That is easy to say, but harder to do. As we all know, asking MIS programmers to write new marketing software is like pulling teeth. They are busy with something else, and marketing always has a low priority on the MIS pecking order. Last year at the Institute, we decided to do a little R & D. We commissioned a professional software house to write a Window’s based RFM program that would do everything necessary to code customer databases for RFM, select test groups using an Nth, select records by RFM cell, and provide reports so that the marketers could do the entire job themselves without the assistance of either a statistician or a programmer. The resulting program, called RFM for Windows is now in Beta Test in twenty five marketing companies in the US, as well as in Canada, Holland, the UK and Brazil.
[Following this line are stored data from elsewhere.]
(** The word-at-a-time comparison is defined on every nonempty string and
    answers 0 exactly when the compared bytes are equal, whatever follows them in
    memory; on a length of 0 it answers only when the four bytes at both
    addresses happen to agree, and otherwise shifts by 32. *)
Theorem str_fastcmp_decides m a b len :
  mem_ok m ->
  (0 < len < 2 ^ 31 - 4 ->
     exists r, str_fastcmp m a b len = Some r /\
       (r = 0 <-> read m a (Z.to_nat len) = read m b (Z.to_nat len))) /\
  (str_fastcmp m a b 0 = Some 0 <-> read m a 4 = read m b 4) /\
  (read m a 4 <> read m b 4 -> str_fastcmp m a b 0 = None).
Proof.
  intros Hm. split; [by apply str_fastcmp_spec|].
  pose proof (rd32_bytes_eq m a b 4 Hm ltac:(lia)) as HB.
  change (256 ^ Z.of_nat 4) with (2 ^ 32) in HB.
  rewrite Z.mod_small in HB by (apply lxor_range; [lia|..]; by apply rd32_range).
  unfold str_fastcmp. simpl. rewrite !Z.add_0_r, <- HB.
  destruct (Z.eqb_spec (rd32 m a ⊕ rd32 m b) 0); simpl; split; done.
Qed.

(** C10.  String equality is address equality: take any two interning calls that
    answer with a string, with any number of other interning calls in between.
    They answer with the same address exactly when they were given the same
    bytes; the first string still has its bytes at the end, the second has its
    own, and the invariant holds throughout. *)
Theorem intern_canonical st k a la s1 st1 k1 st2 k2 b lb s2 st3 k3 :
  str_inv st -> 0 <= la -> 0 <= lb ->
  strnum st <= KP_MAX_STRNUM + 1 -> strnum st2 <= KP_MAX_STRNUM + 1 ->
  kp_str_new st k a la = Some (s1, st1, k1) -> s1 <> 0 ->
  rtc intern_step st1 st2 ->
  kp_str_new st2 k2 b lb = Some (s2, st3, k3) -> s2 <> 0 ->
  let c1 := read (mem st) a (Z.to_nat la) in
  let c2 := read (mem st2) b (Z.to_nat lb) in
  str_inv st3 /\ contents st3 s1 = Some c1 /\ contents st3 s2 = Some c2 /\
  (s1 = s2 <-> c1 = c2).
Proof.
  intros I Ha Hb Hn Hn2 E1 Hs1 R E2 Hs2 c1 c2.
  assert (I1 : str_inv st1) by (eapply kp_str_new_inv, E1; done).
  assert (I2 : str_inv st2) by (eapply history_inv, R; done).
  assert (I3 : str_inv st3) by (eapply kp_str_new_inv, E2; done).
  assert (H1 : contents st3 s1 = Some c1).
  { eapply kp_str_new_keeps; [exact I2|done|done|exact E2|].
    eapply history_keeps; [exact I1|done|]. eapply kp_str_new_contents, Hs1; [| | |exact E1]; done. }
  assert (H2 : contents st3 s2 = Some c2)
    by (eapply kp_str_new_contents, Hs2; [| | |exact E2]; done).
  split_and!; try done. split; [congruence|].
  intros Hc. rewrite <- Hc in H2. by eapply (i_uniq _ I3).
Qed.

(** C38.  Although the pool itself never refuses, the limit on the number of
    strings keeps it safe: from the start-up state, after any history of
    interning calls that made at most two strings beyond the limit, every string
    lies inside the pool with its terminating NUL, and the next request fits. *)
Theorem intern_pool_safe m addr st :
  mem_ok m -> 0 < addr -> addr + KP_MAX_MEMPOOL_SIZE * 1024 < 2 ^ 64 ->
  rtc intern_step (str_init m addr 1023) st -> strnum st <= KP_MAX_STRNUM + 1 ->
  mp_freepos (pool st) + MAX_BLOCK <= mp_base (pool st) + mp_size (pool st) /\
  (forall s o, objs st !! s = Some o ->
     mp_base (pool st) <= s /\
     s + sizeof_ktap_str + s_len o + 1 <= mp_base (pool st) + mp_size (pool st) /\
     mem st (getstr s + s_len o) = 0).
Proof.
  intros Hm Ha Hl R Hn.
  assert (I : str_inv st) by (eapply history_inv, R; by apply (str_init_inv m addr 10)).
  pose proof (pool_room st (KP_MAX_STR - 1) I ltac:(lia) Hn) as Hr.
  split; [unfold MAX_BLOCK; lia|].
  intros s o Ho. destruct (i_obj _ I _ _ Ho). unfold MAX_BLOCK, sizeof_ktap_str, KP_MAX_STR in *.
  split_and!; [done|lia|done].
Qed.

(** The call that passes the limit reports the error and answers NULL, but
    the string has been entered in the table: asking for the same bytes again
    answers with the entry, and no error. *)
Theorem intern_limit_leaves_entry st k str len s st' k' :
  str_inv st -> 0 < len < KP_MAX_STR -> strnum st = KP_MAX_STRNUM + 1 ->
  (forall sx, contents st sx <> Some (read (mem st) str (Z.to_nat len))) ->
  kp_str_new st k str len = Some (s, st', k') ->
  s = 0 /\ k_state k' = KTAP_ERROR /\ strnum st' = strnum st + 1 /\
  contents st' (mp_freepos (pool st)) = Some (read (mem st) str (Z.to_nat len)).
Proof.
  intros I Hl Hn Hf E.
  destruct (kp_str_new_cases st k str len s st' k' I ltac:(lia) ltac:(lia) E)
    as [(Hc & _)|(_ & -> & Hr)]; [by apply Hf in Hc|].
  rewrite Hn in Hr. simpl in Hr. destruct Hr as [-> ->].
  split_and!; try done. by apply insert_contents_new.
Qed.
Definition used (ns : list node) (i : nat) : Prop :=
  exists nd, ns !! i = Some nd /\ is_nil (n_key nd) = false.

Record hp_inv (t : ktap_tab) (ns : list node) (C : list (list nat)) : Prop := {
  hp_bits : exists b, 1 <= b <= KP_MAX_HBITS /\ hmask t = Z.ones b /\
              length ns = Z.to_nat (2 ^ b);
  hp_free : (freetop t <= length ns)%nat;
  hp_top : forall i, (freetop t <= i < length ns)%nat -> used ns i;
  hp_key : forall i nd, ns !! i = Some nd -> is_nil (n_key nd) = false -> key_ok t (n_key nd);
  hp_uniq : forall i j ni nj, ns !! i = Some ni -> ns !! j = Some nj ->
              is_nil (n_key ni) = false -> keyid_of (n_key ni) = keyid_of (n_key nj) -> i = j;
  hp_unused : forall i nd, ns !! i = Some nd -> is_nil (n_key nd) = true ->
              is_nil (n_val nd) = true /\ n_next nd = None;
  hp_nodup : NoDup (concat C);
  hp_cover : forall i, i ∈ concat C <-> used ns i;
  hp_links : forall l, l ∈ C -> links ns l;
  hp_reach : forall i nd a, ns !! i = Some nd -> is_nil (n_key nd) = false ->
              hashkey ks t (n_key nd) = Some a ->
              exists l1 l2, l1 ++ a :: l2 ∈ C /\ i ∈ a :: l2;
  hp_main : forall i nd a, ns !! i = Some nd -> is_nil (n_key nd) = false ->
              hashkey ks t (n_key nd) = Some a -> i <> a ->
              exists na, ns !! a = Some na /\ is_nil (n_key na) = false /\
                hashkey ks t (n_key na) = Some a
}.

Record tab_inv (t : ktap_tab) : Prop := {
  ti_asize : asize t = Z.of_nat (length (array t)) /\ asize t <= KP_MAX_ASIZE;
  ti_nodes : exists ns C, nodes t = Some ns /\ hp_inv t ns C
}.

(** Hashing lands inside the vector and depends on the identity of the key. *)
Lemma hashmask_lt t ns C h : hp_inv t ns C -> (hashmask t h < length ns)%nat.
Proof.
  intros I. destruct (hp_bits _ _ _ I) as (b & Hb & Hm & Hl). unfold hashmask.
  rewrite Hm, Z.land_ones, Hl by lia.
  pose proof (Z.mod_pos_bound h (2 ^ b) (pow2_pos b ltac:(lia))). lia.
Qed.
Lemma hsize_ones b : 1 <= b <= KP_MAX_HBITS ->
  u32 (1 ≪ b) = 2 ^ b /\ u32 (2 ^ b - 1) = Z.ones b /\ 2 <= 2 ^ b.
Proof.
  intros Hb. change KP_MAX_HBITS with 26 in Hb.
  pose proof (Z.pow_le_mono_r 2 1 b ltac:(lia) ltac:(lia)).
  pose proof (Z.pow_lt_mono_r 2 b 32 ltac:(lia) ltac:(lia) ltac:(lia)).
  rewrite Z.shiftl_1_l, Z.ones_equiv, !wrap_id by (unfold in_u; lia). lia.
Qed.

Lemma clearapart_hmask t : hmask (clearapart t) = hmask t.
Proof. reflexivity. Qed.

(** What clearing makes of freshly allocated vectors. *)
Lemma clear_fresh arr a b jn h :
  1 <= b <= KP_MAX_HBITS -> a = Z.of_nat (length arr) -> a <= KP_MAX_ASIZE ->
  let t := mktab arr a (Some (replicate (Z.to_nat (2 ^ b)) jn)) (Z.ones b) (Z.to_nat (2 ^ b)) h in
  exists t', clearhpart (clearapart t) = Some t' /\ tab_inv ks t' /\ contents t' = ∅ /\
    asize t' = a /\ hmask t' = 2 ^ b - 1 /\ ~ full t'.
Proof.
  intros Hb Ea Hm t. destruct (hsize_ones b Hb) as (_ & _ & Hge).
  pose proof (Z.ones_equiv b) as Eo. rewrite <- Z.sub_1_r in Eo.
  unfold clearhpart, t, clearapart. cbn [nodes array asize hmask freetop hnum mbind option_bind].
  rewrite length_replicate.
  assert (Hle : (Z.of_nat (Z.to_nat (2 ^ b)) <=? Z.ones b) = false) by (apply Z.leb_gt; lia).
  rewrite Hle. assert (Es : S (Z.to_nat (Z.ones b)) = Z.to_nat (2 ^ b)) by lia. rewrite Es.
  rewrite take_ge, drop_ge, app_nil_r by (by rewrite length_replicate).
  eexists. split; [done|].
  match goal with |- tab_inv _ ?t /\ _ => destruct (clear_tab_inv t b) as [I Ec] end;
    cbn [nodes array asize hmask freetop hnum]; rewrite ?length_map; try done.
  - split; [apply clear_map_array|]. eexists. split; [done|]. split; [|apply clear_map_nodes].
    cbn [freetop]. by rewrite length_map, length_replicate.
  - intros ns [= <-]. by rewrite length_map, length_replicate.
  - split_and!; try done. intros (ns & [= <-] & Hf). rewrite fmap_replicate in Hf.
    destruct (Z.to_nat (2 ^ b)) eqn:E; [lia|]. discriminate (Hf _ (list_elem_of_here _ _)).
Qed.

(** Creation with a hash part, once there is an object. *)
Lemma kp_tab_new_hash k m a b :
  ok_obj m = true -> 0 <= a -> 1 <= b ->
  exists o k', kp_tab_new k m a b = Some (o, k') /\
    if a >? KP_MAX_ASIZE then o = None /\ k' = kp_error "table overflow" k
    else if (a >? 0) && negb (ok_arr m) then o = None /\ k' = k
    else if b >? KP_MAX_HBITS then o = None /\ k' = kp_error "table overflow" k
    else if negb (ok_node m) then o = None /\ k' = k
    else k' = k /\ exists t, o = Some t /\ tab_inv ks t /\ contents t = ∅ /\ asize t = a /\
           hmask t = 2 ^ b - 1 /\ ~ full t.
Proof.
  intros Hobj Ha Hb. unfold kp_tab_new, newtab, newhpart. rewrite Hobj. cbn [negb].
  assert (Hb0 : negb (b =? 0) = true) by (apply negb_true_iff, Z.eqb_neq; lia). rewrite Hb0.
  assert (Hmax : (a >? KP_MAX_ASIZE) = true -> (a >? 0) = true).
  { change KP_MAX_ASIZE with 134217729. rewrite !Z.gtb_lt. lia. }
  destruct (a >? KP_MAX_ASIZE) eqn:E1; [rewrite Hmax by done; cbn; eauto|].
  destruct (a >? 0) eqn:E2; cbn [andb negb]; [destruct (ok_arr m); cbn [negb]; [|cbn; eauto]|];
    (destruct (b >? KP_MAX_HBITS) eqn:E3; [cbn; eauto|]);
    (destruct (ok_node m); cbn [negb]; [|cbn; eauto]);
    rewrite Z.gtb_ltb in E1, E2, E3; bool_to_Prop;
    destruct (hsize_ones b ltac:(lia)) as (Eh & Eo & Hge); rewrite Eh, Eo;
    cbn [negb Z.eqb array asize nodes hmask freetop hnum mbind option_bind];
    (assert (Ho : (Z.ones b >? 0) = true) by (rewrite Z.gtb_lt, Z.ones_equiv; lia));
    cbv zeta; rewrite (clearapart_hmask _); cbn [hmask]; rewrite Ho.
  - destruct (clear_fresh (replicate (Z.to_nat a) (junk_val m)) a b (junk_node m) (junk_hnum m))
      as (t & Et & Ht); [lia|rewrite length_replicate; lia|done|].
    rewrite Et.
    eexists _, _. split; [done|]. split; [done|]. by exists t.
  - assert (a = 0) as -> by lia.
    destruct (clear_fresh [] 0 b (junk_node m) (junk_hnum m)) as (t & Et & Ht); [lia|done|done|].
    rewrite Et.
    eexists _, _. split; [done|]. split; [done|]. by exists t.
Qed.

(** C39.  Table creation, for all outcomes of the allocations.  Without an object the code
    writes through NULL: the result of [kp_obj_new] is not tested.  With one, an
    array size above [KP_MAX_ASIZE], or more than [KP_MAX_HBITS] hash bits, reports
    an overflow and gives no table; a failed vector allocation gives no table and
    no error.  Otherwise, with hash bits, the result is a well-formed table with no
    entries and room for one, and no error; without hash bits it is a table of
    nil array slots that has no node vector. *)
Theorem kp_tab_new_spec k m a b : 0 <= a -> 0 <= b ->
  if negb (ok_obj m) then kp_tab_new k m a b = None
  else exists o k', kp_tab_new k m a b = Some (o, k') /\
    if a >? KP_MAX_ASIZE then o = None /\ k' = kp_error "table overflow" k
    else if (a >? 0) && negb (ok_arr m) then o = None /\ k' = k
    else if b =? 0 then k' = k /\ exists t, o = Some t /\ nodes t = None /\ asize t = a /\ hmask t = 0 /\
           Z.of_nat (length (array t)) = a /\ Forall (λ v, is_nil v = true) (array t)
    else if b >? KP_MAX_HBITS then o = None /\ k' = kp_error "table overflow" k
    else if negb (ok_node m) then o = None /\ k' = k
    else k' = k /\ exists t, o = Some t /\ tab_inv ks t /\ contents t = ∅ /\ asize t = a /\
           hmask t = 2 ^ b - 1 /\ ~ full t.
Proof.
  intros Ha Hb. destruct (ok_obj m) eqn:Ho; cbn [negb]; [|unfold kp_tab_new, newtab; by rewrite Ho].
  destruct (Z.eqb_spec b 0) as [->|Hne]; [|by apply kp_tab_new_hash; [|done|lia]].
  unfold kp_tab_new, newtab. rewrite Ho. cbn [negb Z.eqb]. rewrite !Z.gtb_ltb.
  destruct (Z.ltb_spec 0 a) as [Hp|Hp].
  - destruct (KP_MAX_ASIZE <? a); [cbn; eauto|]. destruct (ok_arr m); cbn [andb negb]; [|cbn; eauto].
    eexists _, _. split; [cbn; reflexivity|]. split; [done|]. eexists. split; [done|]. cbn.
    split_and!; [done..|rewrite length_map, length_replicate; lia|]. apply Forall_map, Forall_replicate. done.
  - assert (a = 0) as -> by lia. cbn. eexists _, _. split; [reflexivity|]. split; [done|]. eexists. split; [done|]. cbn. split_and!; [done..|constructor].
Qed.

(** ** Length *)

Lemma NoDup_fmap_filter {A B} (P : A -> Prop) `{!∀ x, Decision (P x)} (f : A -> B) l :
  (forall i j x y, l !! i = Some x -> l !! j = Some y -> P x -> P y -> f x = f y -> i = j) ->
  NoDup (f <$> filter P l).
Proof.
  induction l as [|x l IH]; intros Hu; [constructor|].
  assert (IH' : NoDup (f <$> filter P l)).
  { apply IH. intros i j a b Hi Hj Pa Pb E. by specialize (Hu (S i) (S j) a b Hi Hj Pa Pb E) as [=]. }
  rewrite filter_cons. case_decide as Px; [|done]. simpl. apply list.NoDup_cons. split; [|done].
  intros Hin. apply list_elem_of_fmap in Hin as (y & E & Hy). apply list_elem_of_filter in Hy as [Py Hy].
  apply list_elem_of_lookup in Hy as [i Hi]. discriminate (Hu 0%nat (S i) x y eq_refl Hi Px Py E).
Qed.

Lemma entries_NoDup t ns :
  tab_inv ks t -> nodes t = Some ns -> NoDup ((array_entries (array t) ++ node_entries ns).*1).
Proof.
  intros I Hns. destruct (ti_nodes _ _ I) as (? & C & Hns' & HI). same_nodes ns.
  destruct (ti_asize _ _ I) as [Ea Hm]. rewrite fmap_app. apply list.NoDup_app. split_and!.
  - unfold array_entries. apply NoDup_fmap_filter. intros i j x y Hi Hj _ _ E.
    rewrite list_lookup_imap in Hi, Hj. apply fmap_Some in Hi as (v & Hv & ->).
    apply fmap_Some in Hj as (w & Hw & ->). simpl in E.
    apply (index_id_inj t) in E; [done|done|by eapply lookup_lt_Some..].
  - intros id H1 H2. apply list_elem_of_fmap in H1 as ([? v] & -> & H1).
    apply list_elem_of_fmap in H2 as ([? w] & E & H2). simpl in E. subst.
    apply array_entries_elem in H1 as (i & Hi & _ & ->).
    apply node_entries_elem in H2 as (j & nd & Hj & Hk & E & _). pose proof (lookup_lt_Some _ _ _ Hi).
    revert E. eapply (array_node_disjoint t ns C i nd);
      [done..|lia|by eapply list_elem_of_lookup_2|done].
  - unfold node_entries. rewrite <- list_fmap_compose.
    apply NoDup_fmap_filter. intros i j x y Hi Hj [Px _] [Py _] E.
    by eapply (hp_uniq _ _ _ _ HI).
Qed.

Lemma contents_size t ns : tab_inv ks t -> nodes t = Some ns ->
  size (contents t) = length (array_entries (array t) ++ node_entries ns).
Proof.
  intros I Hns. unfold contents. rewrite Hns. simpl.
  rewrite <- length_map_to_list, map_to_list_to_map; [done|]. by apply entries_NoDup.
Qed.

Lemma array_entries_length a : length (array_entries a) = length (filter (λ v, is_nil v = false) a).
Proof.
  unfold array_entries. generalize index_id. induction a as [|v a IH]; intros f; [done|].
  rewrite imap_cons, !filter_cons. simpl. specialize (IH (f ∘ S)). unfold compose in *.
  case_decide; simpl; by rewrite IH.
Qed.

(** Keys whose value was set to nil stay in their nodes. *)
Definition dead_keys (t : ktap_tab) : nat :=
  length (filter (λ n, is_nil (n_key n) = false /\ is_nil (n_val n) = true) (default [] (nodes t))).

Lemma node_entries_length ns :
  (length (filter (λ n, is_nil (n_key n) = false) ns) =
   length (node_entries ns) +
   length (filter (λ n, is_nil (n_key n) = false /\ is_nil (n_val n) = true) ns))%nat.
Proof.
  unfold node_entries. rewrite length_map. induction ns as [|n ns IH]; [done|].
  rewrite !filter_cons. destruct (is_nil (n_key n)), (is_nil (n_val n));
    repeat case_decide; simpl in *; try lia; exfalso; intuition congruence.
Qed.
The product will be available for interested marketers in the late spring of this year.

Using the Internet

It is interesting how we found the firm to write the software. We really didn’t know how to go about our search, so we turned to the Internet. Looking from place to place, we found something called "Software University". We figured that perhaps there was a professor there who would like to moonlight writing code, so we sent an e-mail message to Software University asking if anyone would like to write PC code for money. We got three answers the first day. The first was from the President of Software University, whose message was "Don’t post such messages here!". He deleted our e-mail message. Before he was able to do this, however, we received two other responses, one of which came from a representative of the firm that we subsequently engaged for the job. Where is this firm located? In the Kharkov in the Ukraine – in part of the old Soviet Union. What do they know about PC programming in the Ukraine? Plenty. They did the job rapidly, and came up with scores of ideas – and beautiful graphics – that we would never have thought of ourselves. I believe that the final product is better than we could have had created in the US in the time available. Incidentally, we found the firm through their agent, David Margolius of M&M Data Systems in Bellevue, Washington. (206) 869-9236.

Hard Coding of RFM Categories

News of the development of RFM for Windows has produced comment and controversy around the globe. One correspondent from London raised the question, "Why select exact quintiles? Why not make the RFM categories exact dates and numbers such as 0-3 months, 3-6 months etc.?" He has a valid point. During the past thirty years, RFM has traditionally been "hard coded" into exact quantities. Why change the system?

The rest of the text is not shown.